Background and Objectives

Human factor IX (hFIX) during maturation in the liver requires carboxylation of glutamic amino acids in the Gla domain, which is involved in its secretion and activity. Due to the deficiency of mammalian expression systems in the secretion and fully γ_carboxylation of recombinant coagulation factors and higher activity of γ_carboxylase enzyme in Drosophila S2system, the present study was performed to evaluate ability of this system in γ_carboxylation, secretion and activity of recombinant hFIX. 

Materials and Methods

In this study, following transfection of S2 cells with pMT-hFIX vector, the ELISA and aPTT tests were used to evaluate the expression and activity of recombinant hFIX. In addition, γ_carboxylation of factor IX was approved by barium citrate precipitation. The samples were analyzed on three consecutive days and being repeated three times.

Results

The coagulation results showed the secretion of active recombinant hFIX by stable S2 cells.

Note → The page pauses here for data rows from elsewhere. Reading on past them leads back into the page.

Definition Write (bufs : list (option bytes)) (s : Session) : Session :=
  match writing_loop wfs bufs with
  | Stop => s
  | Continue =>
      match send (writeBufferChan s) bufs with
      | Sent c => emit (EQueue bufs) (set_writeBufferChan c s)
      | SendPanic => emit (ELost bufs) s
      | SendBlock => emit (ESpawn bufs) (set_spawned (spawned s ++ [bufs]) s)
      end
  end.
(** The goroutine of a Write sends, or waits in the queue of the channel. *)
Definition spawn_run (i : nat) (s : Session) : Session :=
  match spawned s !! i with
  | None => s
  | Some bufs =>
      let s := set_spawned (delete i (spawned s)) s in
      match send (writeBufferChan s) bufs with
      | Sent c => emit (EQueue bufs) (set_writeBufferChan c s)
      | SendPanic => emit (ELost bufs) s
      | SendBlock => set_sendq (sendq s ++ [bufs]) s
      end
  end.
(** A receive, which lets in the first that waits. *)
Definition chanRecv (s : Session) : received (list (option bytes)) * Session :=
  let r := recv (writeBufferChan s) in
  (r, match r with
      | Received v c =>
          match sendq s with
          | [] => set_writeBufferChan c s
          | q :: qs => emit (EQueue q) (set_sendq qs (set_writeBufferChan (mkChan (ccap c) (cbuf c ++ [q]) (cshut c)) s))
          end
      | _ => s
      end).

(** ** Closing *)

(** The loop of a Close with FlushWrite; [None] when the fuel is out. *)
Fixpoint flush_loop (fuel : nat) (s : Session) : option Session :=
  match fuel with
  | O => None
  | S fuel =>
      let '(bytesSent, err, s) := doWrite s in
      if bool_decide (is_Some err) && negb (err =b Some WTimeout) then Some s
      else if bytesSent =? 0 then Some s
      else flush_loop fuel s
  end.
Definition closeStop (s : Session) : Session :=
  if internalStopChan s then emit EPanic s else emit ECloseStop (set_internalStopChan true s).
Definition closeChan (s : Session) : Session :=
  match close_chan (writeBufferChan s) with
  | None => emit EPanic s
  | Some c => emits (ECloseChan :: (ELost <$> sendq s)) (set_sendq [] (set_writeBufferChan c s))
  end.

Definition Close (ccType : ConnectionCloseType) (eventType : ConnectionEvent) (s : Session) : Session :=
  if closeFlag s then s
  else
    let s := emit ECloseRead (set_closeFlag true s) in
    let s := match ccType with
             | FlushWrite =>
                 if 0 <? writeBufLen s then
                   let s := set_closeWithFlush true s in
                   default s (flush_loop (2 + length (script s)) s)
                 else s
             | NoFlush => s
             end in
    let s := if internalLoopStarted s then closeChan (closeStop s) else s in
    let s := emit ECloseConn (set_rawClosed true s) in
    let s := emits ((λ cb, EEvent cb eventType) <$> seq 0 (connCallbacks s)) s in
    set_emitters [] s.

(** ** The loops *)

Definition Start (s : Session) : Session :=
  if closeFlag s || startOnce s then s
  else set_rpc RTop (set_wpc WTop (set_internalLoopStarted true (set_startOnce true s))).

Definition writeStep (late : bool) (s : Session) : Session :=
  match wpc s with
  | WIdle | WExit => s
  | WTop =>
      if internalStopChan s && negb late then set_wpc WExit s
      else match chanRecv s with
           | (Received v _, s) => set_wpc (WInner 0) (appendBuffer v s)
           | (RecvZero, s) => set_wpc WExit s
           | (RecvBlock, s) => s
           end
  | WInner i =>
      if Nat.ltb i 10 then
        match chanRecv s with
        | (Received v _, s) => set_wpc (WInner (S i)) (appendBuffer v s)
        | (RecvZero, s) => set_wpc WExit (resetBuffer s)
        | (RecvBlock, s) => set_wpc (WInner (S i)) s
        end
      else
        match doWrite s with
        | (_, None, s) | (_, Some WTimeout, s) => set_wpc WTop s
        | (_, Some WBufferEOF, s) => set_wpc WExit (Close NoFlush LocalClose s)
        | (_, Some WIoEOF, s) => set_wpc WExit (Close NoFlush RemoteClose s)
        | (_, Some WOther, s) => set_wpc WExit (Close NoFlush OnWriteErrClose s)
        end
  end.

(** What a read filter may do. *)
Inductive sessionOp : Type :=
| SWrite (bufs : list (option bytes)) | SClose (ty : ConnectionCloseType) (ev : ConnectionEvent)
| SDrain (n : nat).
Definition sop_run (s : Session) (o : sessionOp) : Session :=
  match o with
  | SWrite bufs => Write bufs s
  | SClose ty ev => Close ty ev s
  | SDrain n =>
      let rb := default [] (readBuffer s) in
      emit (EDrain (take n rb)) (set_readBuffer (Some (drop n rb)) s)
  end.
Class SessionFilter (F : Type) : Type := {
  filterNew : F → option bytes → FilterStatus * F * list sessionOp;
  filterData : F → bytes → FilterStatus * F * list sessionOp
}.
#[export] Instance session_readable : Readable Session := λ s, zlen (default [] (readBuffer s)).
#[export] Instance session_filter {F} `{SessionFilter F} : ReadFilter F Session := {
  OnNewConnection := λ f s,
    let '(st, f, ops) := filterNew f (readBuffer s) in (st, f, foldl sop_run s ops);
  OnData := λ f s,
    let '(st, f, ops) := filterData f (default [] (readBuffer s)) in (st, f, foldl sop_run s ops)
}.

Section reading.
Context {F : Type} `{SessionFilter F}.
Abbreviation fmT := (filterManager F (option bytes)).

Definition onRead (bytesRead : Z) (fm : fmT) (s : Session) : fmT * Session :=
  if bytesRead =? 0 then (fm, s)
  else let '(_, fm, s) := OnRead fm s in (fm, s).
(** ReadOnce gives [d] and [e]. *)
Definition doReadConn (d : bytes) (e : option ioerr) (fm : fmT) (s : Session) : option ioerr * fmT * Session :=
  let s := emit (ERecv d) (set_readBuffer (Some (default [] (readBuffer s) ++ d)) s) in
  match e with
  | Some ErrTimeout =>
      let s := emits (ETimeout <$> seq 0 (connCallbacks s)) s in
      if zlen d =? 0 then (e, fm, s)
      else let '(fm, s) := onRead (zlen d) fm s in (e, fm, s)
  | Some ErrOther => (e, fm, s)
  | Some EOF | None => let '(fm, s) := onRead (zlen d) fm s in (e, fm, s)
  end.
Definition readStep (late : bool) (d : bytes) (e : option ioerr) (fm : fmT) (s : Session) : fmT * Session :=
  match rpc s with
  | RIdle | RExit => (fm, s)
  | RTop =>
      if internalStopChan s && negb late then (fm, set_rpc RExit s)
      else
        let '(d, e) := if rawClosed s then ([], Some ErrOther) else (d, e) in
        let '(e, fm, s) := doReadConn d e fm s in
        match e with
        | None | Some ErrTimeout => (fm, s)
        | Some EOF => (fm, set_rpc RExit (Close NoFlush RemoteClose s))
        | Some ErrOther => (fm, set_rpc RExit (Close NoFlush OnReadErrClose s))
        end
  end.
(** The entry from an event loop: the bytes are given. *)
Definition doRead (d : bytes) (fm : fmT) (s : Session) : fmT * Session :=
  let s := emit (ERecv d) (set_readBuffer (Some (default [] (readBuffer s) ++ d)) s) in
  onRead (zlen d) fm s.

(** ** Runs *)

Inductive action : Type :=
| AStart | AListener | AAddReadFilter (f : F)
| AWrite (bufs : list (option bytes)) | ASpawned (i : nat)
| AClose (ty : ConnectionCloseType) (ev : ConnectionEvent)
| AWriteLoop (late : bool) | AReadLoop (late : bool) (d : bytes) (e : option ioerr)
| AData (d : bytes) | AContinue (k : nat).
Definition step (a : action) (st : fmT * Session) : fmT * Session :=
  let '(fm, s) := st in
  match a with
  | AStart => (fm, Start s)
  | AListener => (fm, AddConnectionEventListener s)
  | AAddReadFilter f => (AddReadFilter f fm, s)
  | AWrite bufs => (fm, Write bufs s)
  | ASpawned i => (fm, spawn_run i s)
  | AClose ty ev => (fm, Close ty ev s)
  | AWriteLoop late => (fm, writeStep late s)
  | AReadLoop late d e => readStep late d e fm s
  | AData d => doRead d fm s
  | AContinue k => let '(_, fm, s) := ContinueReading k fm s in (fm, s)
  end.
Definition run (acts : list action) (st : fmT * Session) : fmT * Session := foldl (λ st a, step a st) st acts.
End reading.
End session.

Quantitative assessment of recombinant hFIX in medium and cell lysis with ELISA showed 94% secretion efficiency. The results of ELISA on precipitated FIX with barium citrate also indicated that about 45% of secreted recombinant hFIX from S2 cells are fully carboxylated.  

Conclusions

Activity and barium citrate precipitation of recombinant hFIX confirmed the ability of S2 cells, unlike other insect cells, in the γ_carboxylation of factor IX. So, our results provide convincing evidence that Drosophila γ_carboxylase perform necessary γ_carboxylation required for secretion and coagulation activity of recombinant hFIX.